Definition of boor in English:

boor

Pronunciation /bɔː//bʊə/

noun

  • A rough and bad-mannered person.

    ‘at last the big obnoxious boor had been dealt a stunning blow for his uncouth and belligerent manner’
    • ‘The insinuations that he was a cold fish who never talked with players and sometimes conducted himself as a tactless boor are not true.’
    • ‘Those who are delighted by the cathedral of Chartres and the Meninas of Velasquez may think that those who remain unaffected by these marvels are boors.’
    • ‘Such rote interpretative strategies betray a lack of imagination, like the cocktail-party boor who laughs at every wisecrack.’
    • ‘He describes the behavior of these insufferable boors.’
    • ‘They see the boor in each of them and they laugh at it.’
    • ‘When you were the defending champion the next year, you were criticized by the British press for showing up late to a function and acting like a boor.’
    • ‘Fans of studio politics everywhere understand that while Harvey's a boor, Bob is merely churlish, and boors hardly ever stand down for churls.’
    • ‘His sister is married to a boor whom he has always loathed and suspects she has come to loathe also.’
    • ‘It might have been about having a choice between behaving like a sportsman or behaving like a boor and doing the latter because it suited him at the time.’
    • ‘He and those three sons of his are ill-mannered boors, louts and womanizers.’
    • ‘There are three counts in my indictment: he was a humourless boor, he was the epitome of negativity and his legend far outstrips his actual achievement.’
    • ‘I daresay you will roast me as a sexist boor, but there, I've said it.’
    • ‘And Junior interrupted him, ‘Because we don't like to put up with a bunch of party boors.’’
    • ‘I suppose you have a few groups of such boors you spend time with regularly?’
    • ‘In Tampa, players who now are among his best friends once considered him a boor and a punk.’
    • ‘He gushes that millionaires come out of the ranks of undereducated free agents, but I've met a number of them, and sorry, they are, to a person, boors.’
    • ‘Joe excepted, the movie industry folks are immoral, money-grabbing, cell-phone-using boors with big paychecks and bad attitudes.’
    • ‘But with every passing week, he continues to carve himself a reputation as a baseball reactionary, a boor and a bore.’
    • ‘I thought him to be a boor - coarse and crass, involved only in his immediate needs.’
    • ‘But I call such a man a boor, an illiterate, a savage.’
    • ‘Don't become hostile - in addition to looking like a boor you will probably alienate your patients.’
    • ‘I almost had him filed under arrogant boor, but then I caught him out being nice.’
    • ‘Then, some sordid boor decided to interrupt the peace.’
    • ‘He is a smug, self-pitying boor who turns the caring doctor stereotype on its head.’
    • ‘She was almost certainly better-bred and better-mannered, and equally forthcoming when it came time to put boors in their place.’
    • ‘I don't imagine that I'll ever have the courage to take direct action against these types of boors, but I certainly appreciate those who do.’
    • ‘Marler's braying boor is funny but way over the top.’
    • ‘Call me irresponsible, call me obsessed, call me a boor.’
    • ‘It will save you from being thought an uneducated boor.’
    • ‘You know, sweetie, people who resort to swearing are boors.’
    • ‘‘He's an obnoxious, self-righteous boor who didn't want anyone to ruin his precious ball,’ Violet answered sulkily, idly surveying her fingernails.’
    • ‘Thus, after several months' exposure, the office boor who initially took two weeks to annoy you can accomplish the same feat in only seconds.’
    • ‘That's the kind of enthusiast that is being driven into oblivion by self-serving, loudmouth boors who think that they invented the microprocessor.’
    • ‘Adrian is a boor and worse, and Lichi finds refuge at Andrew's place.’
    • ‘Mrs.
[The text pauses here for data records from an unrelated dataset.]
(** The peak the loop leaves is the peak it found or one of the totals
    sampled on the way. *)
Lemma sampling_loop_peak (ticks : list tick) (w w1 : world) (r : result bool) :
  sampling_loop ticks w = (r, w1) ->
  peak w1 = peak w \/
  exists p, In p (handles ticks) /\ get_total_rss_gb p = Ret (peak w1).
Proof.
  revert w. induction ticks as [|t rest IH]; intros w Hloop.
  - injection Hloop as _ <-. now left.
  - rewrite sampling_loop_cons in Hloop. cbv zeta in Hloop.
    assert (H2 : peak (snd (host_activity t w)) = peak w \/
                 exists p, In p (handles (t :: rest)) /\
                           get_total_rss_gb p = Ret (peak (snd (host_activity t w)))).
    { unfold host_activity, in_host_thread. destruct (host_stop t) as [p|] eqn:Hs;
        [|now left]. cbn [snd].
      pose proof (perform_peak (CallStop p) w) as Hp. cbn [perform sample_of] in Hp.
      rewrite Hp. destruct (get_total_rss_gb p) as [v|e] eqn:Hg; [|now left].
      destruct (update_peak_choice v (peak w)) as [-> | ->]; [|now left].
      right. exists p. split; [|exact Hg].
      cbn [handles flat_map]. rewrite Hs. right. now left. }
    set (w2 := snd (host_activity t w)) in *.
    assert (Hexit : (r, w1) = (Ret true, w2) ->
                    peak w1 = peak w \/
                    exists p, In p (handles (t :: rest)) /\
                              get_total_rss_gb p = Ret (peak w1))
      by (now intros [= -> ->]).
    destruct (main_thread_is_alive t); [|now apply Hexit].
    destruct (negb (should_continue (self w2))); [now apply Hexit|]. clear Hexit.
    pose proof (perform_peak (CallLog (os t) (answers t)) w2) as Hp.
    cbn [perform] in Hp.
    assert (H3 : peak (snd (log (os t) (answers t) w2)) = peak w2 \/
                 get_total_rss_gb (answers t) =
                 Ret (peak (snd (log (os t) (answers t) w2)))).
    { rewrite Hp. destruct (sample_of _) as [v|] eqn:Hs; [|now left].
      apply sample_of_total in Hs. cbn [handle_of] in Hs.
      destruct (update_peak_choice v (peak w2)) as [-> | ->]; [now right|now left]. }
    assert (Hhere : forall w3,
               peak w3 = peak (snd (log (os t) (answers t) w2)) ->
               peak w3 = peak w \/
               exists p, In p (handles (t :: rest)) /\ get_total_rss_gb p = Ret (peak w3)).
    { intros w3 ->. destruct H3 as [-> |H3]; [exact H2|].
      right. exists (answers t). split; [now left|exact H3]. }
    destruct (log (os t) (answers t) w2) as [[[]|e] w3]; cbn [snd] in Hhere.
    + apply IH in Hloop. unfold peak at 2 in Hloop. cbn [self] in Hloop.
      fold (peak w3) in Hloop. destruct Hloop as [Hloop|(p & Hin & Hp')].
      * apply Hhere. exact Hloop.
      * right. exists p. split; [|exact Hp'].
        cbn [handles flat_map]. apply in_or_app. now right.
    + injection Hloop as _ <-. now apply Hhere.
Qed.

(** ** Two threads *)

Lemma race_app (s1 s2 : list thread) (c : racing) :
  race (s1 ++ s2) c = race s2 (race s1 c).
Proof. revert c. induction s1 as [|who s1 IH]; intros c; simpl; auto. Qed.

(** Two steps in a row complete an update, as the method alone runs it. *)
Lemma updater_two_steps (v pk : float) :
  let '(u1, pk1) := updater_step {| observed := v; pc := AtTest |} pk in
  updater_step u1 pk1 = ({| observed := v; pc := AtEnd |}, update_peak v pk).
Proof. unfold updater_step, update_peak. simpl. destruct (gt v pk); reflexivity. Qed.

Lemma race_log_alone (n : nat) (pk v_log : float) (u : updater) :
  race (List.repeat SamplingThread (2 + n))
       {| shared_peak := pk; in_log := {| observed := v_log; pc := AtTest |}; in_stop := u |} =
  {| shared_peak := update_peak v_log pk;
     in_log := {| observed := v_log; pc := AtEnd |}; in_stop := u |}.
Proof.
  cbn [Nat.add List.repeat race]. unfold race_step at 1 2, updater_step, update_peak.
  cbn [in_log shared_peak in_stop pc observed].
  destruct (gt v_log pk); cbn [in_log shared_peak in_stop pc observed];
    induction n as [|n IH]; simpl; auto.
Qed.

Lemma race_stop_alone (n : nat) (pk v_stop : float) (u : updater) :
  race (List.repeat HostThread (2 + n))
       {| shared_peak := pk; in_log := u; in_stop := {| observed := v_stop; pc := AtTest |} |} =
  {| shared_peak := update_peak v_stop pk;
     in_log := u; in_stop := {| observed := v_stop; pc := AtEnd |} |}.
Proof.
  cbn [Nat.add List.repeat race]. unfold race_step at 1 2, updater_step, update_peak.
  cbn [in_log shared_peak in_stop pc observed].
  destruct (gt v_stop pk); cbn [in_log shared_peak in_stop pc observed];
    induction n as [|n IH]; simpl; auto.
Qed.

(** * Properties of the specification *)

(** C1.  The stored peak is a running maximum.  Each call that writes
    [max_total_rss] ([log] and [stop]) replaces it by its sample only when
    the sample is above it.  Hence, for a monitor created by [__init__] and
    any sequence of such calls: the peak is at least every sample taken, it
    is one of the samples once one was taken (and the initial [0.0] before),
    and it never decreases from one moment of the sequence to a later one. *)
Theorem peak_is_running_maximum (i : number) (calls : list call) :
  Forall (fun c => plausible (handle_of c) = true) calls ->
  let w := lifetime calls (fresh (__init__ i)) in
  (forall c w0,
      peak (snd (perform c w0)) =
      match sample_of c with
      | Some v => if gt v (peak w0) then v else peak w0
      | None => peak w0
      end) /\
  (forall v, In v (samples calls) -> le v (peak w) = true) /\
  (samples calls <> [] -> In (peak w) (samples calls)) /\
  (samples calls = [] -> peak w = zero) /\
  (forall earlier later,
      calls = earlier ++ later ->
      le (peak (lifetime earlier (fresh (__init__ i)))) (peak w) = true).
Proof.
  intros Hcalls w. subst w. repeat split.
  - intros c w0. apply perform_peak.
  - intros v Hv. rewrite lifetime_peak.
    apply running_max_above_each; [apply samples_not_nan|reflexivity|exact Hv].
  - intros Hne. rewrite lifetime_peak.
    apply running_max_from_zero; [now apply samples_positive_or_zero|exact Hne].
  - intros Hnil. now rewrite lifetime_peak, Hnil.
  - intros earlier later ->. rewrite lifetime_app, (lifetime_peak later).
    apply running_max_above_start; [apply samples_not_nan|].
    rewrite lifetime_peak. apply running_max_not_nan; [apply samples_not_nan|reflexivity].
Qed.
(** * ConfGen: Excel / YAML to JunOS configuration generators

    A shallow embedding of

    - [MassGen/files (6)/juniper_excel_to_config.py] (inventory driven
      generator, one [.cfg] per switch),
    - [OOB-Config-Gen/V3/files (2)/juniper_excel_to_config.py] (the older
      single switch generator), and
    - [OOB-Jinja2/files (3)/generate_configs.py] (Jinja2 driven generator),

    followed by the properties of the per-sheet generators, of the
    per-switch assembly and of the inventory loop.

    Modelling conventions.
    - A Python [str] is a [string] of bytes; [lower], [upper] and [strip]
      act on the ASCII range.
    - A spreadsheet cell is a [cell]: a blank cell ([NaN], as pandas reads
      it), a text cell or an integer cell.  Float, boolean and date cells
      are not modelled.
    - Exceptions are values of [exn]; a computation that may raise returns
      a [result].
    - Objects that the scripts mutate or write (data frames returned by
      [pd.read_excel], the output directory, the terminal) live in a
      [world] that is threaded through the stateful functions. *)

From Stdlib Require Import String Ascii List ZArith Lia Bool Arith DecimalString.
Import ListNotations.
Open Scope list_scope.
Open Scope string_scope.

(* ===================================================================== *)
(** * Python string methods *)
(* ===================================================================== *)

Module PyStr.

Definition is_upper (c : ascii) : bool :=
  let n := nat_of_ascii c in ((65 <=? n) && (n <=? 90))%nat.

Definition is_lower (c : ascii) : bool :=
  let n := nat_of_ascii c in ((97 <=? n) && (n <=? 122))%nat.

Definition lower_char (c : ascii) : ascii :=
  if is_upper c then ascii_of_nat (nat_of_ascii c + 32) else c.

Definition upper_char (c : ascii) : ascii :=
  if is_lower c then ascii_of_nat (nat_of_ascii c - 32) else c.

Fixpoint map_chars (f : ascii -> ascii) (s : string) : string :=
  match s with
  | EmptyString => EmptyString
  | String c s' => String (f c) (map_chars f s')
  end.

(** [s.lower()] and [s.upper()] *)
Definition lower : string -> string := map_chars lower_char.
Definition upper : string -> string := map_chars upper_char.

(** The characters [str.strip()] removes: TAB, LF, VT, FF, CR, the
    separators FS, GS, RS, US and the space. *)
Definition is_space (c : ascii) : bool :=
  let n := nat_of_ascii c in
  (((9 <=? n) && (n <=? 13)) || ((28 <=? n) && (n <=? 32)))%nat.

Fixpoint lstrip (s : string) : string :=
  match s with
  | EmptyString => EmptyString
  | String c s' => if is_space c then lstrip s' else s
  end.

Fixpoint rstrip (s : string) : string :=
  match s with
  | EmptyString => EmptyString
  | String c s' =>
      match rstrip s' with
      | EmptyString => if is_space c then EmptyString else String c EmptyString
      | t => String c t
      end
  end.

(** [s.strip()] *)
Definition strip (s : string) : string := rstrip (lstrip s).

(** [s.startswith(p)] *)
Definition startswith (p s : string) : bool := String.prefix p s.

(** [sub in s] *)
Fixpoint contains (sub s : string) : bool :=
  String.prefix sub s
  || match s with
     | EmptyString => false
     | String _ s' => contains sub s'
     end.

(** [s.replace(old, new)]: the occurrences of [old] are found from left
    to right and do not overlap; [skip] counts the characters of a
    match that remain to be dropped. *)
Fixpoint replace_from (old new : string) (skip : nat) (s : string) : string :=
  match s with
  | EmptyString =>
      match skip, old with
      | 0, EmptyString => new
      | _, _ => EmptyString
      end
  | String c s' =>
      match skip with
      | S k => replace_from old new k s'
      | 0 =>
          if String.prefix old s then
            match String.length old with
            | 0 => new ++ String c (replace_from old new 0 s')
            | S k => new ++ replace_from old new k s'
            end
          else String c (replace_from old new 0 s')
      end
  end%string.

Definition replace (old new s : string) : string := replace_from old new 0 s.

(** [s.split(sep)] for a one character separator: never the empty list. *)
Fixpoint split (sep : ascii) (s : string) : list string :=
  match s with
  | EmptyString => [EmptyString]
  | String c s' =>
      if Ascii.eqb c sep then EmptyString :: split sep s'
      else match split sep s' with
           | h :: t => String c h :: t
           | [] => [String c EmptyString]
           end
  end.

(** [s.split(sep, 1)]: at most one cut, at the first separator. *)
Fixpoint split1 (sep : ascii) (s : string) : list string :=
  match s with
  | EmptyString => [EmptyString]
  | String c s' =>
      if Ascii.eqb c sep then [EmptyString; s']
      else match split1 sep s' with
           | h :: t => String c h :: t
           | [] => [String c EmptyString]
           end
  end.

(** [sep.join(l)] *)
Definition join (sep : string) (l : list string) : string := String.concat sep l.

(** [s * n] *)
Fixpoint times (s : string) (n : nat) : string :=
  match n with
  | 0 => EmptyString
  | S k => (s ++ times s k)%string
  end.

(** [str(z)] for an integer *)
Definition of_Z (z : Z) : string := NilZero.string_of_int (Z.to_int z).

(** [c in s] for a character *)
Fixpoint has_char (c : ascii) (s : string) : bool :=
  match s with
  | EmptyString => false
  | String d s' => Ascii.eqb d c || has_char c s'
  end.

End PyStr.

(* ===================================================================== *)
(** * Exceptions and results *)
(* ===================================================================== *)

Inductive exn : Type :=
| KeyError (key : string)
    (** a column or a dictionary key that does not exist *)
| AttributeError (type_name attribute : string)
    (** a [str] method called on a cell that is not text *)
| ValueError (message : string)
    (** unpacking a list of the wrong length, or a worksheet that does not
        exist *)
| UnboundLocalError (name : string)
    (** a local variable read before any assignment *)
| TemplateNotFound (name : string)
| TemplateError (message : string).
    (** any other exception of the template engine *)

Inductive result (A : Type) : Type :=
| Ok (a : A)
| Raise (e : exn).
Arguments Ok {A} a.
Arguments Raise {A} e.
Wilson wrote our names on her clipboard and told us sharply, ‘We are not a nation of boors.’’
    • ‘And he shows that he can play something other than a loudmouthed boor.’
    • ‘In the middle of my musings about medieval rapture, I heard a cell phone ring, and a man, who soon turned out to be a big boor, answer it.’
    • ‘Obviously, a man who makes unwanted contact with a woman is a boor and maybe even a criminal.’
    • ‘He may be a lecher and a boor, but his class is never in question.’
    • ‘He tries to insinuate himself into her world, but she's not interested in a boor who thinks he can buy his way into her circle.’
    • ‘The next day, Kate informed David in no uncertain terms that he was an insensitive boor.’
    lout, oaf, ruffian, hooligan, thug, rowdy, bully boy, brawler, rough, churl, lubber, philistine, vulgarian, yahoo, barbarian, neanderthal, primitive, savage, brute, beast, monster
    View synonyms

Origin

Mid 16th century (in the sense ‘peasant’): from Low German būr or Dutch boer ‘farmer’.